(** [_ensure_whatsapp_prefix(number)] *)
Definition ensure_whatsapp_prefix (number : string) : string :=
  if negb (Py.truthy number) then number
  else if Py.startswith "whatsapp:" number then number
  else "whatsapp:" ++ number.

(** An element of [results['sent']]: the number and the message id. *)
Record sent_entry := { s_to : string; s_sid : option string }.

(** An element of [results['failed']]: the number and [str(e)]. *)
Record failed_entry := { f_to : string; f_error : string }.

Record results := { sent : list sent_entry; failed : list failed_entry }.

Definition no_credentials_msg : string :=
  "Twilio credentials not found in TWILIO_ACCOUNT_SID/TWILIO_AUTH_TOKEN".
Definition not_installed_msg : string :=
  "twilio package is not installed. Add it to requirements.txt and install it.".

(** The [for user in users] loop; [idx] is the position of [user] in the
    list, [acc] the two lists so far. *)
Fixpoint dispatch (create : Dispatch.client) (from_number body : string)
    (idx : nat) (users : list string) (acc : results) : results :=
  match users with
  | [] => acc
  | user :: rest =>
      let to_number := ensure_whatsapp_prefix user in
      match create idx body from_number to_number with
      | inr msg =>
          dispatch create from_number body (S idx) rest
            {| sent := sent acc ++ [{| s_to := to_number; s_sid := Some (Dispatch.sid msg) |}];
               failed := failed acc |}
      | inl e =>
          dispatch create from_number body (S idx) rest
            {| sent := sent acc;
               failed := failed acc ++ [{| f_to := to_number; f_error := Dispatch.exc_str e |}] |}
      end
  end.

Section Helper.

(** The environment, as [os.getenv] reads it, and the [Client] class of the
    twilio package ([None] when the import failed); the class takes the two
    credentials. *)
Variable TWILIO_ACCOUNT_SID : option string.
Variable TWILIO_AUTH_TOKEN : option string.
Variable TWILIO_WHATSAPP_FROM : option string.
Variable Client : option (string -> string -> Dispatch.client).

(** [send_whatsapp(users, body, from_number)]: the two lists, or the text of
    the [RuntimeError] raised. *)
Definition send_whatsapp (users : list string) (body : string) (from_number : option string)
  : string + results :=
  let default_from := default "whatsapp:+14155238886" TWILIO_WHATSAPP_FROM in
  let from_number :=
    if Py.truthy_opt from_number
    then ensure_whatsapp_prefix (default EmptyString from_number)
    else ensure_whatsapp_prefix default_from in
  match TWILIO_ACCOUNT_SID, TWILIO_AUTH_TOKEN with
  | Some account_sid, Some auth_token =>
      if Py.truthy account_sid && Py.truthy auth_token then
        match Client with
        | None => inl not_installed_msg
        | Some new_client =>
            inr (dispatch (new_client account_sid auth_token) from_number body 0 users
                   {| sent := []; failed := [] |})
        end
      else inl no_credentials_msg
  | _, _ => inl no_credentials_msg
  end.

End Helper.

End WhatsappClient.

(** ** The module namespace of app.py and the [/send-whatsapp] route *)

Module AppModule.

(** What a global name of the module can be bound to, as far as the route
    tells: [None], the helper imported from whatsapp_client, or a function
    defined in the module with its number of parameters. *)
Inductive value :=
| VNone
| VHelper
| VFunction (name : string) (parameters : nat).





(** The JSON body of the route: each key when present; [users] and [to] are
    taken to be arrays of strings. *)
Record body := {
  users : option (list string);
  to : option (list string);
  message : option string;
  body_text : option string;
  from_ : option string }.

Definition empty_body : body :=
  {| users := None; to := None; message := None; body_text := None; from_ := None |}.

Inductive response :=
| Error (code : Z) (error : string)
| Sent (results : WhatsappClient.results).

Definition truthy_list (l : option (list string)) : bool :=
  match l with Some (_ :: _) => true | _ => false end.

(** [a or b] on optional values. *)
Definition py_or {A} (truthy : option A -> bool) (a b : option A) : option A :=
  if truthy a then a else b.

(** The text of the [TypeError] raised when a function of the module is
    called with three positional arguments; no function of the module takes
    three, and the text is the interpreter's for a function of none. *)
Definition wrong_arity_msg (name : string) (parameters : nat) : string :=
  match parameters with
  | O => name ++ "() takes 0 positional arguments but 3 were given"
  | _ => name ++ "() does not take 3 positional arguments"
  end.

Section Route.

Variable TWILIO_ACCOUNT_SID : option string.
Variable TWILIO_AUTH_TOKEN : option string.
Variable TWILIO_WHATSAPP_FROM : option string.
Variable Client : option (string -> string -> Dispatch.client).

(** [send_whatsapp_route()]: the name [send_whatsapp] is looked up in the
    globals when the route runs. *)
Definition send_whatsapp_route (globals : gmap string value) (data : option body)
  : response :=
  match globals !! "send_whatsapp" with
  | None => Error 500 "name 'send_whatsapp' is not defined"
  | Some VNone => Error 500 "WhatsApp support not available (twilio not installed)"
  | Some callee =>
      let data := default empty_body data in
      let users := default [] (py_or truthy_list (users data) (to data)) in
      let message := py_or Py.truthy_opt (message data) (body_text data) in
      let from_number := from_ data in
      match users with
      | [] => Error 400 "'users' must be a non-empty list of phone numbers"
      | _ =>
          if negb (Py.truthy_opt message) then Error 400 "'message' is required"
          else
            match callee with
            | VHelper =>
                match WhatsappClient.send_whatsapp TWILIO_ACCOUNT_SID TWILIO_AUTH_TOKEN
                        TWILIO_WHATSAPP_FROM Client users
                        (default EmptyString message) from_number with
                | inr results => Sent results
                | inl e => Error 500 e
                end
            | VFunction name parameters => Error 500 (wrong_arity_msg name parameters)
            | VNone => Error 500 "WhatsApp support not available (twilio not installed)"
            end
      end
  end.

End Route.

End AppModule.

------------------------------

*Requirement:*
Each line above with the string "match" should be reported in full.

*Solution:*
  match users with
      match create idx body from_number to_number with
  match TWILIO_ACCOUNT_SID, TWILIO_AUTH_TOKEN with
        match Client with
  match l with Some (_ :: _) => true | _ => false end.
  match parameters with
  match globals !! "send_whatsapp" with
      match users with
            match callee with
                match WhatsappClient.send_whatsapp TWILIO_ACCOUNT_SID TWILIO_AUTH_TOKEN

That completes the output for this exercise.